Fu a Mirabello alcuni anni fa battezzata Futuro e Libertà.
In quell’occasione il signor Lodi ebbe ad ospitare qualche migliaio di militanti speranzosi di rifare AN ma che si ritrovarono “tifosi” del governo Monti.
Anche quest’anno a Mirabello, nel nuovo capannone ristrutturato dopo i danni del terremoto, il sig.

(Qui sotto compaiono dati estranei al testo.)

(** X10. Whatever was logged, every weight that
    [CalculateNextWorkoutWeights] suggests is one of 45, 47.5, 50, 52.5
    and 55: the five multipliers applied to the constant 50. *)
Theorem CalculateNextWorkoutWeights_values (db : DB) (userID : string)
    (programWorkoutID : Z) (weightMap : gmap Z float64) (k : Z) (v : float64) :
  ProgramService.CalculateNextWorkoutWeights db userID programWorkoutID
    = (Some weightMap, None) →
  weightMap !! k = Some v →
  ∃ q, v = F q
       ∧ ((q == 45) ∨ (q == 47.5) ∨ (q == 50) ∨ (q == 52.5) ∨ (q == 55))%Q.
Proof.
  unfold ProgramService.CalculateNextWorkoutWeights. intros Hcall Hv.
  destruct (ProgramRepository.GetLastWorkoutSessionByType db userID programWorkoutID)
    as [[lastSession|] [err|]]; try done.
  set (P := λ v : float64,
         ∃ q, v = F q
              ∧ ((q == 45) ∨ (q == 47.5) ∨ (q == 50) ∨ (q == 52.5) ∨ (q == 55))%Q).
  assert (Hall : map_Forall (λ _, P) weightMap).
  { eapply (nextWeightsLoop_values db _ P nextWeight_values ∅ weightMap);
      [apply map_Forall_empty|exact Hcall]. }
  exact (Hall k v Hv).
Qed.

Lemma CalculateNextWorkoutWeights_values_witness :
  ∃ q, (q == 55)%Q
       ∧ ∃ weightMap, ProgramService.CalculateNextWorkoutWeights example_db "u1" 1
                      = (Some weightMap, None)
                      ∧ weightMap !! 1 = Some (F q).
Proof.
  destruct (CalculateNextWorkoutWeights_values example_db "u1" 1
              {[ 1 := F 55.0 ]} 1 (F 55.0)) as (q & Hq & _).
  - vm_compute. reflexivity.
  - reflexivity.
  - exists 55.0%Q. split; [reflexivity|].
    exists {[ 1 := F 55.0 ]}. split; [vm_compute; reflexivity|reflexivity].
Defined.

(** ** Queries with ORDER BY *)

Section ordered.
Context {A : Type} (key : A → Z).

Lemma desc_trans : Transitive (desc key).
Proof. unfold desc. intros x y z ? ?. lia. Qed.

Lemma desc_total : Total (desc key).
Proof. unfold desc. intros x y. lia. Qed.

Lemma asc_trans : Transitive (asc key).
Proof. unfold asc. intros x y z ? ?. lia. Qed.

Lemma asc_total : Total (asc key).
Proof. unfold asc. intros x y. lia. Qed.

Lemma merge_sort_desc_sorted (l : list A) : StronglySorted (desc key) (merge_sort (desc key) l).
Proof. apply (@StronglySorted_merge_sort _ _ _ desc_trans desc_total). Qed.

Lemma merge_sort_asc_sorted (l : list A) : StronglySorted (asc key) (merge_sort (asc key) l).
Proof. apply (@StronglySorted_merge_sort _ _ _ asc_trans asc_total). Qed.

Lodi ha messo su una due giorni.

Tutto sommato niente di particolarmente rilevante se non fosse che al centro del dibattito c’è il futuro della destra.
Sembra incredibile che a parlare di destra non ci sia nessuno di Fratelli d’Italia che la rappresenta ufficialmente in Parlamento, in quasi tutti i consigli regionali e in migliaia di comuni.
Ancora più incredibile, forse sacrilego, che a spiegare “dove va la destra” – è proprio questo il titolo dell’intervento – sia quel Gianfranco Fini che fu il principale colpevole della sua disintegrazione.

Ma sarebbe anche questo indegno di nota se all’interno del programma e per trattare lo stesso tema non fossero presenti 2/3 dei “quarantenni” firmatari della mozione per l’assemblea della Fondazione Alleanza Nazionale.

Sul programma brillano Fausto Orsomarso legatissimo a Giuseppe Scopelliti e rieletto qualche mese fa consigliere regionale di Forza Italia, Santoro consigliere esponente di NCD, Urzì consigliere provinciale di Bolzano e con loro i colonnelli di Futuro e Libertà (Menia, Tatarella, Consolo) e ancora Gianni Alemanno.

Per la verità in queste ore in molti scommettono in un forfait di quest’ultimo “consigliato” da una rivolta dei suoi ultimi fedelissimi contrari all’asse con Fini.
Il buon Lodi anche questa volta per dedizione, devozione o caso un buon servizio lo ha fatto alla destra italiana: mettere davanti agli occhi di tutti ciò che sta accadendo.
Non c’è un gruppo di liberi quarantenni che vogliono ricostruire un grande partito di destra esprimendo un giovane leader ma “vecchi arnesi” che non si arrendono alla loro condizione e si nascondono dietro facce più presentabili.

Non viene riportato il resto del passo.